Abstract
Objective
To investigate the short- and medium-term effects of warm acupuncture combined with an integrated nursing program versus usual care on pain, disability, and self-management ability in patients with chronic nonspecific low back pain (CNLBP).
Methods
This was a randomized controlled trial. Eighty-eight patients with CNLBP recruited between January 2022 and June 2024 were randomly assigned to an experimental group (n = 44) or a control group (n = 44). The experimental group received a 4-week intervention consisting of warm acupuncture (three sessions per week) plus a structured integrated nursing program (including health education, personalized exercise guidance, cognitive–behavioral strategies, and follow-up supervision). The control group received usual care and general health education over the same period. The primary outcome measures were the visual analog scale (VAS) for pain intensity and the self-management ability scale (SMS) score. The secondary outcomes included the Oswestry disability index (ODI) and the bodily pain (BP) and physical functioning (PF) subscales of the 36-Item Short-Form Health Survey (SF-36). Assessments were conducted at baseline (T0), immediately after the intervention (T1, week 4), and at a 12-week follow-up (T2, week 16).
Results
Ultimately, 83 patients completed the study (42 in the experimental group, 41 in the control group). Baseline characteristics were comparable between the two groups (P > 0.05). At T1 and T2, both groups showed significant improvements in VAS, SMS, and ODI scores compared to baseline (P < 0.01). Intergroup comparisons revealed that the improvements in VAS, SMS, and ODI scores were significantly greater in the experimental group than in the control group at both T1 and T2 (P < 0.01).
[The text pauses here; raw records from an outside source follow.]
(** * Attrezo-py: catalogue scraper (fetch, parse, extract, aggregate)

    Shallow embedding of [src/Attrezo-py.py] and proofs about it.

    Modelling conventions.
    - A Python [str] is a [string]; one [ascii] stands for one character, so
      [String.length] plays the role of [len].
    - A Python [int] is a [Z]; [range(a, b)] is [seqZ a (b - a)].
    - Exceptions are explicit: a computation that may raise returns a
      [result].  A bare [except:] is [try_except], which catches every
      exception.
    - [print] appends a line to the [stdout] of the [world]; an HTTP GET
      appends its URL to [requests].
    - Coroutines are trees of type [coro]; the event loop resumes one task
      at a time, in an order chosen by a schedule.
    - The libraries the script imports are not part of the repository.  What
      the script relies on is modelled from their documented behaviour:
      [findAll], [getText] and [get] of BeautifulSoup, the [DataFrame]
      constructor and [concat] of pandas, [gather] of asyncio.  The HTML
      parser itself and the remote server are parameters. *)

From stdpp Require Import base option list list_numbers strings numbers pretty.

Set Warnings "-register-all".
Open Scope Z_scope.

(** ** Exceptions *)

Inductive exn : Type :=
| IndexError
| AttributeError
| ValueError (msg : string)
| ClientError.

Inductive result (A : Type) : Type :=
| Ok (a : A)
| Raise (e : exn).
Arguments Ok {A} a.
Arguments Raise {A} e.

#[global] Instance result_ret : MRet result := fun A a => Ok a.
#[global] Instance result_bind : MBind result := fun A B f r =>
  match r with
  | Ok a => f a
  | Raise e => Raise e
  end.

(** [try: x = body; use x  except: fallback] *)
Definition try_except {A B : Type} (body : result A) (use : A → B) (fallback : B) : B :=
  match body with
  | Ok a => use a
  | Raise _ => fallback
  end.

(** [l[0]] *)
Definition item0 {A : Type} (l : list A) : result A :=
  match l with
  | [] => Raise IndexError
  | x :: _ => Ok x
  end.

(** ** The document tree of BeautifulSoup *)

(** A node is a piece of text or a tag.  The [class] attribute of a tag is
    kept apart from the others, split into its tokens, the way BeautifulSoup
    stores it. *)
Inductive node : Type :=
| NavigableString (s : string)
| Tag (name : string) (class_ : list string) (attrs : list (string * string))
      (contents : list node).

(** All the nodes below [n], in document order. *)
Fixpoint descendants (n : node) : list node :=
  match n with
  | NavigableString _ => []
  | Tag _ _ _ contents =>
      (fix walk (l : list node) : list node :=
         match l with
         | [] => []
         | c :: rest => c :: descendants c ++ walk rest
         end) contents
  end.

(** [n.getText()]: the text pieces below [n], joined. *)
Fixpoint getText (n : node) : string :=
  match n with
  | NavigableString s => s
  | Tag _ _ _ contents =>
      (fix walk (l : list node) : string :=
         match l with
         | [] => ""
         | c :: rest => getText c +:+ walk rest
         end) contents
  end.

Fixpoint join_classes (l : list string) : string :=
  match l with
  | [] => ""
  | [c] => c
  | c :: rest => c +:+ " " +:+ join_classes rest
  end.

(** A class filter matches a tag when it equals one of the tag's class
    tokens, or the whole class attribute. *)
Definition class_matches (wanted : string) (class_ : list string) : bool :=
  existsb (String.eqb wanted) class_ || String.eqb wanted (join_classes class_).

Definition matches (name : string) (cls : option string) (n : node) : bool :=
  match n with
  | NavigableString _ => false
  | Tag name' class_ _ _ =>
      String.eqb name name' &&
      match cls with
      | None => true
      | Some wanted => class_matches wanted class_
      end
  end.

(** [n.findAll(name, {"class": cls})] and [n.findAll(name)] *)
Definition findAll (n : node) (name : string) (cls : option string) : list node :=
  List.filter (matches name cls) (descendants n).
(** X15. [graphql] posts to the wrapper's base URL followed by /graphql,
    with the token as a bearer Authorization header (also when the token
    is empty) and a body that holds the query and, only when they are
    truthy, the variables: an absent or empty set of variables is left
    out.  It then checks the status and reads the JSON of the response,
    in this order; when the post or the status check raises, it raises
    the same and goes no further. *)
Theorem graphql_steps (R : GitHubWrapper.Remote) (self : GitHubWrapper.t)
    (query : string) (variables : pyval) :
  three_step R (GitHubWrapper.graphql (traced R) self query variables)
    (GitHubWrapper.HttpPost (GitHubWrapper._base_url self +:+ "/graphql")
       [("Authorization", "Bearer " +:+ GitHubWrapper._token self);
        ("Content-Type", "application/json")]
       (PyDict (("query", PyStr query)
                :: (if truthy variables then [("variables", variables)] else []))))
    (fun response => GitHubWrapper.Method response "raise_for_status" [] [])
    (fun response checked => GitHubWrapper.Method response "json" [] []).
Proof.
  unfold GitHubWrapper.graphql. cbv zeta.
  assert (Hbody : (if truthy variables
                   then dict_set [("query", PyStr query)] "variables" variables
                   else [("query", PyStr query)])
                  = ("query", PyStr query)
                    :: (if truthy variables then [("variables", variables)] else [])).
  { now destruct (truthy variables). }
  rewrite Hbody. apply three_step_bind.
Qed.

(** X16. The two operations that write run three calls in order:
    [create_comment] and [add_labels] look up the repository owner/repo
    with the client they hold, then the issue by its number, and only
    then post the comment (the body as it is) or add the labels (as
    positional arguments).  When a lookup raises, they raise the same and
    nothing is written. *)
Theorem issue_writes_after_lookups (R : GitHubWrapper.Remote) (self : IssuesAPI.t)
    (owner repo : string) (issue_number : Z) (body : string) (labels : list pyval) :
  three_step R
    (IssuesAPI.create_comment (traced R) self owner repo issue_number body)
    (GitHubWrapper.GetRepo (IssuesAPI._github self) (owner +:+ "/" +:+ repo))
    (fun repository => GitHubWrapper.Method repository "get_issue" [PyInt issue_number] [])
    (fun repository issue => GitHubWrapper.Method issue "create_comment" [PyStr body] [])
  /\ three_step R
    (IssuesAPI.add_labels (traced R) self owner repo issue_number labels)
    (GitHubWrapper.GetRepo (IssuesAPI._github self) (owner +:+ "/" +:+ repo))
    (fun repository => GitHubWrapper.Method repository "get_issue" [PyInt issue_number] [])
    (fun repository issue => GitHubWrapper.Method issue "add_to_labels" labels []).
Proof. split; apply three_step_bind. Qed.

(** X17. The operations that read run two calls: they look up the
    repository owner/repo with the client they hold and make one call on
    it, with the arguments as they were given (keyword arguments
    included).  The outcome is that call's, and when the lookup raises
    they raise the same and make no second call. *)
Theorem reads_after_lookup (R : GitHubWrapper.Remote) (issues : IssuesAPI.t)
    (repos : ReposAPI.t) (pulls : PullsAPI.t) (owner repo ref : string)
    (number : Z) (kwargs : list (string * pyval)) :
  two_step R (IssuesAPI.get (traced R) issues owner repo number)
    (GitHubWrapper.GetRepo (IssuesAPI._github issues) (owner +:+ "/" +:+ repo))
    (fun repository => GitHubWrapper.Method repository "get_issue" [PyInt number] [])
  /\ two_step R (IssuesAPI.list_for_repo (traced R) issues owner repo kwargs)
    (GitHubWrapper.GetRepo (IssuesAPI._github issues) (owner +:+ "/" +:+ repo))
    (fun repository => GitHubWrapper.Method repository "get_issues" [] kwargs)
  /\ two_step R (ReposAPI.get_commit (traced R) repos owner repo ref)
    (GitHubWrapper.GetRepo (ReposAPI._github repos) (owner +:+ "/" +:+ repo))
    (fun repository => GitHubWrapper.Method repository "get_commit" [PyStr ref] [])
  /\ two_step R (PullsAPI.list (traced R) pulls owner repo kwargs)
    (GitHubWrapper.GetRepo (PullsAPI._github pulls) (owner +:+ "/" +:+ repo))
    (fun repository => GitHubWrapper.Method repository "get_pulls" [] kwargs)
  /\ two_step R (PullsAPI.get (traced R) pulls owner repo number)
    (GitHubWrapper.GetRepo (PullsAPI._github pulls) (owner +:+ "/" +:+ repo))
    (fun repository => GitHubWrapper.Method repository "get_pull" [PyInt number] []).
Proof. repeat split; apply two_step_bind. Qed.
The scores for the BP and PF subscales of the SF-36 also improved more significantly in the experimental group (P < 0.05).
Conclusion
The combination of warm acupuncture and an integrated nursing program effectively alleviates pain, reduces disability, and significantly enhances self-management ability in patients with CNLBP, with benefits sustained at the 3-month follow-up. This combined model offers a valuable clinical reference for the comprehensive management of CNLBP.